EXERCISE INPUT:
___

(** * Pakajo extractor: the [/extract] route of [server.js]

    A shallow embedding of the request handler of [src/server.js]
    (type detection from the URL path and the content-type header, the
    download, the dispatch to the PDF or DOCX extractor, and the translation
    of every failure into an HTTP response), and theorems about it.

    JavaScript strings are sequences of UTF-16 code units; they are modelled
    as [list N].  The built-ins of the language that the handler calls
    ([split], [pop], [trim], [replace] with the two character classes of the
    source, [includes], [slice], [join], [decodeURIComponent], [RegExp.test])
    are written out on that representation.  The WHATWG URL parser, the
    Unicode [toLowerCase] and the UTF-8 decoder of [Buffer.toString] are
    parameters of the development.

    The handler is an async function: it is a program that issues calls
    (the download, the two extraction libraries, the reads and writes of the
    global [pdfjsLib]) and goes on with their answers.  A request alone is
    studied through the runs of this program; requests in flight together
    through an interleaving of such programs on the shared global.  The
    logging of the source is left out. *)

From Stdlib Require Import NArith Lia Bool Ascii String.
From stdpp Require Import base option list strings gmap.

Local Open Scope N_scope.

(** ** JavaScript strings *)

Module Js.

(** A string is the list of its UTF-16 code units. *)
Abbreviation jsstring := (list N).

(** Literals of the source, written as Rocq strings. *)
Definition js (s : string) : jsstring :=
  map Ascii.N_of_ascii (String.list_ascii_of_string s).

(** [v || ''] on a value that is a string or [undefined]. *)
Definition or_empty (v : option jsstring) : jsstring :=
  match v with
  | Some s => s
  | None => []
  end.

(** Truthiness of a string: every string but the empty one. *)
Definition truthy (s : jsstring) : bool :=
  match s with
  | [] => false
  | _ :: _ => true
  end.

(** [a || b] on two values that are strings or [undefined]. *)
Definition or_else (a b : option jsstring) : option jsstring :=
  match a with
  | Some (_ :: _) => a
  | _ => b
  end.
Record TableDef := {
  def_name : string;
  def_columns : list Column
}.

(** ingest_data.py, lines 23-33 *)
Definition argo_table : TableDef :=
  {| def_name := "argo_measurements";
     def_columns :=
       [ {| col_name := "id"; col_type := Integer; primary_key := true; autoincrement := true |};
         Column_ "float_id" (SqlString 20);
         Column_ "timestamp" DateTime;
         Column_ "latitude" Float;
         Column_ "longitude" Float;
         Column_ "pressure" Float;
         Column_ "temperature" Float;
         Column_ "salinity" Float;
         Column_ "location" (Geometry "POINT" 4326) ] |}.

Fixpoint column_type (cols : list Column) (name : string) : option ColumnType :=
  match cols with
  | [] => None
  | c :: cols' => if decide (col_name c = name) then Some (col_type c) else column_type cols' name
  end.

(** A stored measurement: one value per column of [argo_table]. *)
Record StoredRow := {
  row_id : Z;
  row_float_id : string;
  row_timestamp : Z;
  row_latitude : float;
  row_longitude : float;
  row_pressure : float;
  row_temperature : float;
  row_salinity : float;
  row_location : geometry
}.

(** The measurement table as the engine holds it: the columns it was created
    with and its rows, oldest first. *)
Record Table := {
  tbl_columns : list Column;
  tbl_rows : list StoredRow
}.

(** The database: the table [argo_measurements] if it exists, and the
    counter behind the auto-increment key.  The counter is a sequence of the
    engine: a rollback restores tables, not sequences. *)
Record Database := {
  argo_measurements : option Table;
  id_seq : Z
}.

Definition stored_rows (d : Database) : list StoredRow :=
  match argo_measurements d with
  | Some t => tbl_rows t
  | None => []
  end.

(** A bound parameter of the insert: a cell of the batch, or the text
    [f"POINT({x} {y})"], kept as its two interpolated values. *)
Inductive param :=
| Val (c : cell)
| POINT_text (x y : cell).

#[global] Instance param_eq_dec : EqDecision param.
Proof. solve_decision. Defined.

(** What the script asks of the storage engine, in order. *)
Inductive Event :=
| HasTable (name : string)
| CreateAll
| Connect
| Begin
| SelectCount (fid ts : cell)
| InsertMany (records : list (gmap string param))
| Commit
| Rollback
| Close.

(** The lines the script prints. *)
Inductive Message :=
| Opening_NetCDF_file (file_path : string)
| Successfully_parsed (n : nat) (platform_number : string)
| Error_parsing_file (file_path : string) (e : exn)
| Table_not_found_Creating_table
| Table_created_successfully
| Table_already_exists
| Data_already_exists_Skipping_insertion (float_id : cell)
| Inserting_new_records (n : nat)
| Data_insertion_complete
| An_error_occurred_during_ingestion (e : exn).

(* ================================================================== *)
(** * The script's effects *)
(* ================================================================== *)

Record World := {
  db : Database;
  stdout : list Message;
  events : list Event
}.

(** State passing with exceptions: the world is threaded through also when
    an exception is raised. *)
Definition M (A : Type) : Type := World → outcome A * World.

#[global] Instance M_ret : MRet M := fun A a w => (Ok a, w).
#[global] Instance M_bind : MBind M := fun A B f m w =>
  match m w with
  | (Ok a, w') => f a w'
  | (Raise e, w') => (Raise e, w')
  end.

Definition lift {A} (r : outcome A) : M A := fun w => (r, w).

Definition step {A} (f : World → outcome A * World) : M A := f.

Definition print (m : Message) : M unit := fun w =>
  (Ok tt, {| db := db w; stdout := stdout w ++ [m]; events := events w |}).

Definition emit (e : Event) : M unit := fun w =>
  (Ok tt, {| db := db w; stdout := stdout w; events := events w ++ [e] |}).

Definition set_db (d : Database) (w : World) : World :=
  {| db := d; stdout := stdout w; events := events w |}.

(** [try: body except Exception as e: handler(e)] *)
Definition try_except {A} (body : M A) (handler : exn → M A) : M A := fun w =>
  match body w with
  | (Ok a, w') => (Ok a, w')
  | (Raise e, w') => handler e w'
  end.

(** [with engine.connect() as connection: body]: the connection is closed on
    both ways out. *)
Definition with_connect {A} (body : M A) : M A := fun w =>
  match (emit Connect ;; body) w with
  | (r, w') => (r, snd (emit Close w'))
  end.
Lemma transition_run_witness :
  let w := boot decay_standard in
  let w1 := startTransition 0 "pirate" 7000 (Some (CbExternal 0)) w in
  0 < 7000
  /\ monotone_from 0 [100; 3500; 7000; 7100]
  /\ progress (ctl (run_ticks 1 [100; 3500; 7000] w1)) = Fin 1
  /\ callback_count (CbExternal 0) (trace (run_ticks 1 [100; 3500; 7000] w1))
     = 1%nat.
Proof.
  assert (H1 : 0 < 7000) by lia.
  assert (H2 : monotone_from 0 [100; 3500; 7000; 7100]) by (simpl; lia).
  split; [exact H1|]. split; [exact H2|].
  destruct (transition_run (boot decay_standard) "pirate" 7000 (CbExternal 0)
              0 [100; 3500; 7000; 7100] H1 H2) as (_ & _ & _ & H).
  destruct (H 2%nat 7000 eq_refl) as (_ & Hp & _ & _ & _ & _ & _ & Hc & _).
  split; [exact Hp|].
  destruct (Hc eq_refl) as (_ & _ & _ & Hn). exact Hn.
Defined.


(** ** One timer at a time *)

Lemma single_timer_same (w w' : world) :
  timer (ctl w') = timer (ctl w) -> intervals w' = intervals w ->
  single_timer w -> single_timer w'.
Proof. unfold single_timer. by intros -> ->. Qed.

Lemma single_timer_intro (w : world) (id : nat) (cb : interval_cb) :
  timer (ctl w) = Some id -> intervals w = {[ id := cb ]} -> single_timer w.
Proof. unfold single_timer. intros -> ->. by exists cb. Qed.

(** The invariant bounds the number of active intervals by one. *)
Lemma single_timer_size (w : world) :
  single_timer w -> (size (intervals w) <= 1)%nat.
Proof.
  unfold single_timer. destruct (timer (ctl w)).
  - intros [cb ->]. by rewrite map_size_singleton.
  - intros ->. rewrite map_size_empty. lia.
Qed.

Lemma single_timer_startTransition (now : Z) (to : string) (dur : Z)
    (cb : option callback) (w : world) :
  single_timer w -> single_timer (startTransition now to dur cb w).
Proof.
  destruct (startTransition_spec now to dur cb w)
    as ((_ & _ & _ & _ & _ & Ht & _) & _ & _ & _ & _ & _ & _ & _ & Hi).
  unfold single_timer. rewrite Ht, Hi. intros H.
  exists IvUpdateTransition.
  destruct (timer (ctl w)) as [id|].
  - destruct H as [cb0 ->]. by rewrite delete_singleton_eq, insert_empty.
  - by rewrite H, insert_empty.
Qed.

Lemma single_timer_updateTransition (now : Z) (w : world) :
  single_timer w -> single_timer (updateTransition now w).
Proof.
  unfold updateTransition. rewrite notify_spec.
  destruct w as [c iv tos nx tr]; destruct c as [? ? ? tm ? ? ? ? ? ? tc ? ?].
  unfold single_timer. cbn -[min_one div_Z ge_one].
  destruct (ge_one _); [|done].
  intros H.
  assert (E : match tm with Some id => delete id iv | None => iv end = ∅).
  { destruct tm as [id|]; [|done].
    destruct H as [cb0 ->]. apply delete_singleton_eq. }
  destruct tm as [id|]; destruct tc as [[| |n]|]; cbn; done.
Qed.

Lemma single_timer_set_timeout (cb : timeout_cb) (due : Z) (w : world) :
  single_timer w -> single_timer (set_timeout cb due w).
Proof. intros H. exact H. Qed.

Lemma single_timer_beginDeath (now : Z) (w : world) :
  single_timer w -> single_timer (beginDeath now w).
Proof.
  intros H. unfold beginDeath. destruct (isDead (ctl w)); [done|].
  apply single_timer_startTransition. by apply single_timer_set_timeout.
Qed.

Lemma single_timer_update (now : Z) (w : world) :
  single_timer w -> single_timer (update now w).
Proof.
  intros H. unfold update.
  repeat match goal with
         | |- context [if ?b then _ else _] => destruct b
         end;
    try done;
    try (by apply single_timer_updateTransition);
    try (by apply single_timer_beginDeath);
    try (rewrite notify_spec; revert H; by apply single_timer_same).
Qed.

Lemma single_timer_install (cb : interval_cb) (w : world) :
  timer (ctl w) = None -> single_timer w ->
  single_timer (let '(id, w) := set_interval cb w in
                with_ctl (set_timer (Some id)) w).
Proof.
  unfold single_timer. intros ->. simpl. intros ->.
  exists cb. apply insert_empty.
Qed.

Lemma single_timer_cancel (w : world) :
  single_timer w ->
  single_timer (match timer (ctl w) with
                | Some id =>
                    with_ctl (set_timer None) (clear_interval (Some id) w)
                | None => w
                end).
Proof.
  unfold single_timer. destruct (timer (ctl w)) as [id|] eqn:E.
  - intros [cb Hc]. simpl. rewrite Hc. apply delete_singleton_eq.
  - rewrite E. done.
Qed.

(** Every operation keeps at most one timer active, unless it is a
    [start] in standard mode while a timer is active. *)
Lemma step_single_timer (now : Z) (o : op) (w : world) :
  single_timer w -> guarded_start o w -> single_timer (step now o w).
Proof.
  intros H G. destruct o as [| |to dur oc| |onFade|v|st p| | | |id|id]; simpl.
  - unfold start. simpl. destruct (permanentPirateMode (ctl w)) eqn:Ep.
    + rewrite notify_spec. revert H. by apply single_timer_same.
    + destruct G as [G|G]; [congruence|].
      rewrite notify_spec.
      pose proof (single_timer_install IvUpdate
        (with_ctl (fun c => set_lastInteraction (Some now)
                    (set_isTransitioning false (set_isDead false c))) w))
        as Hi.
      simpl in Hi. specialize (Hi G).
      eapply single_timer_same; [| |apply Hi]; done.
  - unfold reset. destruct (_ || _); [done|].
    revert H. by apply single_timer_same.
  - by apply single_timer_startTransition.
  - by apply single_timer_beginDeath.
  - unfold enterPirateMode. apply single_timer_set_timeout.
    by apply single_timer_startTransition.
  - destruct v; [|done]. revert H. by apply single_timer_same.
  - unfold setStage. rewrite notify_spec. revert H. by apply single_timer_same.
  - by apply single_timer_cancel.
  - unfold resume. destruct (timer (ctl w)) eqn:E; [done|].
    destruct (_ && _); [|done]. by apply single_timer_install.
  - unfold destroy. eapply single_timer_same;
      [| |apply (single_timer_cancel w H)]; done.
  - unfold fire_interval. destruct (intervals w !! id) as [[|]|]; [| |done].
    + by apply single_timer_update.
    + by apply single_timer_updateTransition.
  - unfold fire_timeout. destruct (timeouts w !! id) as [[due cb]|]; [|done].
    destruct (due <=? now); [|done].
    destruct cb as [|[n|]]; simpl; revert H; by apply single_timer_same.
Qed.
Lemma chain_loop_user n p fs : forall pr e w,
  heap w !! p = Some pr -> Z.of_nat (length fs) <= wg pr ->
  chain_loop (invoke_catch n) p (map user_catch fs) e w
  = Done (pipeline fs e (user w)).1
      (put p (set_wg (wg pr - Z.of_nat (length fs)) pr)
         (set_user (pipeline fs e (user w)).2 w)).
Proof.
  induction fs as [| f fs IH]; intros pr e w H Hn.
  - cbn [map chain_loop length]. unfold pipeline, ret.
    cbn [fold_left fst snd]. f_equal. rewrite set_user_id.
    replace (set_wg _ _) with pr by rec_eq.
    symmetry. now apply put_id.
  - cbn [map chain_loop length]. cbn [length] in Hn.
    rewrite step_user_catch, pipeline_cons.
    set (e1 := (f e (user w)).1).
    set (u1 := (f e (user w)).2).
    unfold wg_Done.
    rewrite (step_wg_Add _ pr) by (lk || (fld; lia)).
    rewrite (IH (set_wg (wg pr + -1) pr)) by (lk || (fld; lia)).
    f_equal. cbn [user put set_heap set_user].
    rewrite put_over. apply put_eq; try reflexivity.
    rec_eq.
Qed.

(** The second closure of [resolve], called with the error of the nested
    promise. *)
Lemma invoke_flatten_catch n p pr fs e w :
  heap w !! p = Some pr -> catch pr = map user_catch fs ->
  Z.of_nat (Z.to_nat (Z.of_nat (length (then_ pr)) - doneCounter pr))
    + Z.of_nat (length fs) <= wg pr ->
  invoke_catch (S n) (flatten_catch p) e w
  = Done (pipeline fs e (user w)).1
      (put p (set_wg (wg pr
                      - Z.of_nat (Z.to_nat (Z.of_nat (length (then_ pr)) - doneCounter pr))
                      - Z.of_nat (length fs))
                (set_isRejected true pr))
         (set_user (pipeline fs e (user w)).2 w)).
Proof.
  intros H Hc Hn. cbn [invoke_catch].
  erewrite step_modify by lk. erewrite step_deref by lk.
  fld.
  unfold bind at 1.
  rewrite (wg_Done_times_spec _ _ (set_isRejected true pr)) by (lk || (fld; lia)).
  norm. erewrite step_deref by lk. fld. rewrite Hc.
  match goal with
  | |- chain_loop _ _ _ _ (put _ ?r _) = _ =>
      rewrite (chain_loop_user _ _ _ r) by (lk || (fld; lia))
  end.
  f_equal. weq.
Qed.

Lemma Then_fulfilled_flatten p q pr qr w :
  p <> q -> heap w !! p = Some pr -> heap w !! q = Some qr ->
  mutex qr = false -> state qr = fulfilled ->
  Then q (flatten_then p) w
  = Done q (put q (set_result VNil qr) (put p (set_result (result qr) pr) w)).
Proof.
  intros Hne Hp Hq Hm Hs. unfold Then.
  erewrite step_Lock by lk2. erewrite step_deref by lk2.
  fld. rewrite Hs. cbv iota. cbn [invoke_then]. norm.
  erewrite step_modify by lk2. rewrite step_ret.
  erewrite step_modify by lk2.
  erewrite step_Unlock by lk2.
  unfold ret. f_equal. weq.
Qed.

Lemma Catch_rejected_flatten n p q pr qr fs w :
  p <> q -> heap w !! p = Some pr -> heap w !! q = Some qr ->
  mutex qr = false -> state qr = rejected ->
  catch pr = map user_catch fs ->
  Z.of_nat (Z.to_nat (Z.of_nat (length (then_ pr)) - doneCounter pr))
    + Z.of_nat (length fs) <= wg pr ->
  Catch (S n) q (flatten_catch p) w
  = Done q
      (put q (set_error (pipeline fs (error qr) (user w)).1 qr)
         (put p (set_wg (wg pr
                         - Z.of_nat (Z.to_nat (Z.of_nat (length (then_ pr)) - doneCounter pr))
                         - Z.of_nat (length fs))
                   (set_isRejected true pr))
            (set_user (pipeline fs (error qr) (user w)).2 w))).
Proof.
  intros Hne Hp Hq Hm Hs Hc Hn. unfold Catch.
  erewrite step_Lock by lk2. erewrite step_deref by lk2.
  fld. rewrite Hs. cbv iota. norm.
  erewrite bind_Done
    by (apply (invoke_flatten_catch _ _ pr fs); (lk2 || assumption)).
  cbn [user put set_heap].
  erewrite step_modify by lk2.
  erewrite step_Unlock by lk2.
  unfold ret. f_equal. weq.
Qed.
(** The column labels of the unstacked table. *)
Definition pivot_columns (df : DataFrame) : list string :=
  sorted (unique (map (fun e => snd (fst e)) (groupby_state_region df))).

(** The row labels of the unstacked table. *)
Definition pivot_index (df : DataFrame) : list string :=
  sorted (unique (map (fun e => fst (fst e)) (groupby_state_region df))).

(** All states, one row each, worst row total first. *)
Definition all_pivot_rows (df : DataFrame) : list (string * list float) :=
  sort_by total_leb
    (map (fun st => (st, map (pivot_cell df st) (pivot_columns df)))
         (pivot_index df)).

(** ** One render pass of the page (source lines 115-166, 367-401) *)

(** What a run leaves behind: the Streamlit elements it emitted, in order.
    [Aggregated d] is a ghost entry recording that an aggregation of the
    aggregation layer was evaluated on the table [d]. *)
Inductive event :=
| Warning (msg : string)
| Title (text : string)
| Markdown (text : string)
| Metric (label : string) (value : float)
| InfoBox (region : string) (region_profit : float) (sub : string) (sub_profit : float)
| SalesBars (data : list (string * (float * float))) (range_abs : float)
| ProfitBars (data : list (string * float)) (range_abs : float)
| Treemap (data : list ((string * string) * (float * float * float)))
    (range_abs : float)
| Heatmap (t : Table) (range_abs : float)
| Aggregated (d : DataFrame).

(** How a run ends: normally, by [st.stop()], or by an uncaught exception. *)
Inductive outcome (A : Type) :=
| Done (a : A)
| Stopped
| Raised (exn : string).

Arguments Done {A} a.
Arguments Stopped {A}.
Arguments Raised {A} exn.

Definition App (A : Type) : Type := list event -> outcome A * list event.

Definition ret {A : Type} (a : A) : App A := fun log => (Done a, log).

Definition bind {A B : Type} (m : App A) (k : A -> App B) : App B :=
  fun log =>
    match m log with
    | (Done a, log') => k a log'
    | (Stopped, log') => (Stopped, log')
    | (Raised e, log') => (Raised e, log')
    end.

Declare Scope app_scope.
Delimit Scope app_scope with app.
Notation "x <- m ;; k" := (bind m (fun x => k))
  (at level 100, m at next level, right associativity) : app_scope.
Notation "m ;; k" := (bind m (fun _ => k))
  (at level 100, right associativity) : app_scope.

___

REQUIREMENT: Quote exactly the first line of the entries and every line after it, stopping with the line that contains "([split], [pop], [trim], [replace]".

ANSWER SECTION:
(** * Pakajo extractor: the [/extract] route of [server.js]

    A shallow embedding of the request handler of [src/server.js]
    (type detection from the URL path and the content-type header, the
    download, the dispatch to the PDF or DOCX extractor, and the translation
    of every failure into an HTTP response), and theorems about it.

    JavaScript strings are sequences of UTF-16 code units; they are modelled
    as [list N].  The built-ins of the language that the handler calls
    ([split], [pop], [trim], [replace] with the two character classes of the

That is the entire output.